GOAL OF THE EXERCISE | All the data beneath this line is to be reproduced exactly.

DATA IN THIS EXERCISE |
□ □ □ □

(** When the store answers, a statement sent as OALL8 with nothing in flight
    and then ended by the server's end-of-call message becomes, once its
    goroutine has run, one row of the query log: the statement's text and binds,
    the instant it was forwarded, the time it took, the rows or the error of the
    message; and the connection's row has counted one query and the client bytes
    since the last one. *)
Theorem oracle_query_recorded e e1 e2 e3 now ok' s pkt p r c answer p' info :
  tracker_ok s -> os_pending s = None -> (forall i j, sql i j = true) ->
  is_ttc pkt = true -> ttc_message pkt = Some (TTCFuncOALL8, p) -> decodeOALL8 p = Ok r ->
  checkQuotas e s = None -> blocked s (oa_SQL r) = None ->
  connections (qd_db (os_db s)) !! os_connectionUID s = Some c ->
  queries (qd_db (os_db s)) !! fresh (os_calls s) = None -> fresh (os_calls s) <> Nil ->
  is_ttc answer = true -> ttc_message answer = Some (TTCFuncOERR, p') -> decodeOERAt p' = Some info ->
  let s1 := clientToUpstream sql fresh e true s pkt in
  let s2 := upstreamToClient sql fresh qs e1 e2 e3 true ok' s1 answer in
  exists j d,
    os_up s2 = (os_up s ++ [pkt])%list /\ os_down s2 = (os_down s ++ [answer])%list
    /\ os_jobs s2 = (os_jobs s ++ [j])%list /\ os_pending s2 = None /\ run_job sql fresh s2 j now = d
    /\ queries (qd_db d) !! fresh (os_calls s) = Some
         {| q_UID := fresh (os_calls s); q_ConnectionID := os_connectionUID s; q_SQLText := oa_SQL r;
            q_Parameters := formatOracleBinds (oa_BindValues r); q_ExecutedAt := l_now e;
            q_DurationMs := Some (elapsed e1 (l_now e)); q_RowsAffected := (oer_outcome info).1;
            q_Error := (oer_outcome info).2; q_CopyFormat := None; q_CopyDirection := None |}
    /\ connections (qd_db d) !! os_connectionUID s = Some (bump 1 (total_bytes e1 - os_snapshot s) now c).
Proof.
  intros Hok Hp Hsql Ht Hm Hd Hq Hb Hc Hf Hnil Ht' Hm' Hd'. cbv zeta.
  destruct (oall8_taken_up e s pkt p r c) as (cur & heap & m & Hcs & Hcb & Hcu & ->); [done..|].
  unfold upstreamToClient, interceptUpstreamMessage, handleOERStatus. rewrite Ht', Hm'. cbn -[send_up completeQueryFromOER].
  rewrite Hd', completeQueryFromOER_outcome. unfold completeQuery. cbn -[oer_outcome enforce_limits]. rewrite Hcu.
  cbn -[oer_outcome enforce_limits]. apply N.eqb_neq in Hnil. rewrite Hnil. cbn -[oer_outcome].
  do 2 eexists. split_and!; try done.
  - unfold run_job, finalizeQuery, UpdateQueryCompletion, IncrementConnectionStats, update_connection.
    cbn -[oer_outcome]. rewrite !Hsql. cbn -[oer_outcome]. rewrite lookup_alter_eq, lookup_insert_eq. cbn -[oer_outcome].
    unfold completed. cbn -[oer_outcome]. rewrite Hcs, Hcb. do 2 f_equal.
    + by destruct (oer_outcome info).1.
    + by destruct (oer_outcome info).2.
  - unfold run_job, finalizeQuery, UpdateQueryCompletion, IncrementConnectionStats, update_connection.
    cbn -[oer_outcome]. rewrite !Hsql. cbn -[oer_outcome]. by rewrite lookup_alter_eq, Hc.
Qed.
End Properties.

□ □ □ □

ANSWER AREA |
(** When the store answers, a statement sent as OALL8 with nothing in flight
    and then ended by the server's end-of-call message becomes, once its
    goroutine has run, one row of the query log: the statement's text and binds,
    the instant it was forwarded, the time it took, the rows or the error of the
    message; and the connection's row has counted one query and the client bytes
    since the last one. *)
Theorem oracle_query_recorded e e1 e2 e3 now ok' s pkt p r c answer p' info :
  tracker_ok s -> os_pending s = None -> (forall i j, sql i j = true) ->
  is_ttc pkt = true -> ttc_message pkt = Some (TTCFuncOALL8, p) -> decodeOALL8 p = Ok r ->
  checkQuotas e s = None -> blocked s (oa_SQL r) = None ->
  connections (qd_db (os_db s)) !! os_connectionUID s = Some c ->
  queries (qd_db (os_db s)) !! fresh (os_calls s) = None -> fresh (os_calls s) <> Nil ->
  is_ttc answer = true -> ttc_message answer = Some (TTCFuncOERR, p') -> decodeOERAt p' = Some info ->
  let s1 := clientToUpstream sql fresh e true s pkt in
  let s2 := upstreamToClient sql fresh qs e1 e2 e3 true ok' s1 answer in
  exists j d,
    os_up s2 = (os_up s ++ [pkt])%list /\ os_down s2 = (os_down s ++ [answer])%list
    /\ os_jobs s2 = (os_jobs s ++ [j])%list /\ os_pending s2 = None /\ run_job sql fresh s2 j now = d
    /\ queries (qd_db d) !! fresh (os_calls s) = Some
         {| q_UID := fresh (os_calls s); q_ConnectionID := os_connectionUID s; q_SQLText := oa_SQL r;
            q_Parameters := formatOracleBinds (oa_BindValues r); q_ExecutedAt := l_now e;
            q_DurationMs := Some (elapsed e1 (l_now e)); q_RowsAffected := (oer_outcome info).1;
            q_Error := (oer_outcome info).2; q_CopyFormat := None; q_CopyDirection := None |}
    /\ connections (qd_db d) !! os_connectionUID s = Some (bump 1 (total_bytes e1 - os_snapshot s) now c).
Proof.
  intros Hok Hp Hsql Ht Hm Hd Hq Hb Hc Hf Hnil Ht' Hm' Hd'. cbv zeta.
  destruct (oall8_taken_up e s pkt p r c) as (cur & heap & m & Hcs & Hcb & Hcu & ->); [done..|].
  unfold upstreamToClient, interceptUpstreamMessage, handleOERStatus. rewrite Ht', Hm'. cbn -[send_up completeQueryFromOER].
  rewrite Hd', completeQueryFromOER_outcome. unfold completeQuery. cbn -[oer_outcome enforce_limits]. rewrite Hcu.
  cbn -[oer_outcome enforce_limits]. apply N.eqb_neq in Hnil. rewrite Hnil. cbn -[oer_outcome].
  do 2 eexists. split_and!; try done.
  - unfold run_job, finalizeQuery, UpdateQueryCompletion, IncrementConnectionStats, update_connection.
    cbn -[oer_outcome]. rewrite !Hsql. cbn -[oer_outcome]. rewrite lookup_alter_eq, lookup_insert_eq. cbn -[oer_outcome].
    unfold completed. cbn -[oer_outcome]. rewrite Hcs, Hcb. do 2 f_equal.
    + by destruct (oer_outcome info).1.
    + by destruct (oer_outcome info).2.
  - unfold run_job, finalizeQuery, UpdateQueryCompletion, IncrementConnectionStats, update_connection.
    cbn -[oer_outcome]. rewrite !Hsql. cbn -[oer_outcome]. by rewrite lookup_alter_eq, Hc.
Qed.
End Properties.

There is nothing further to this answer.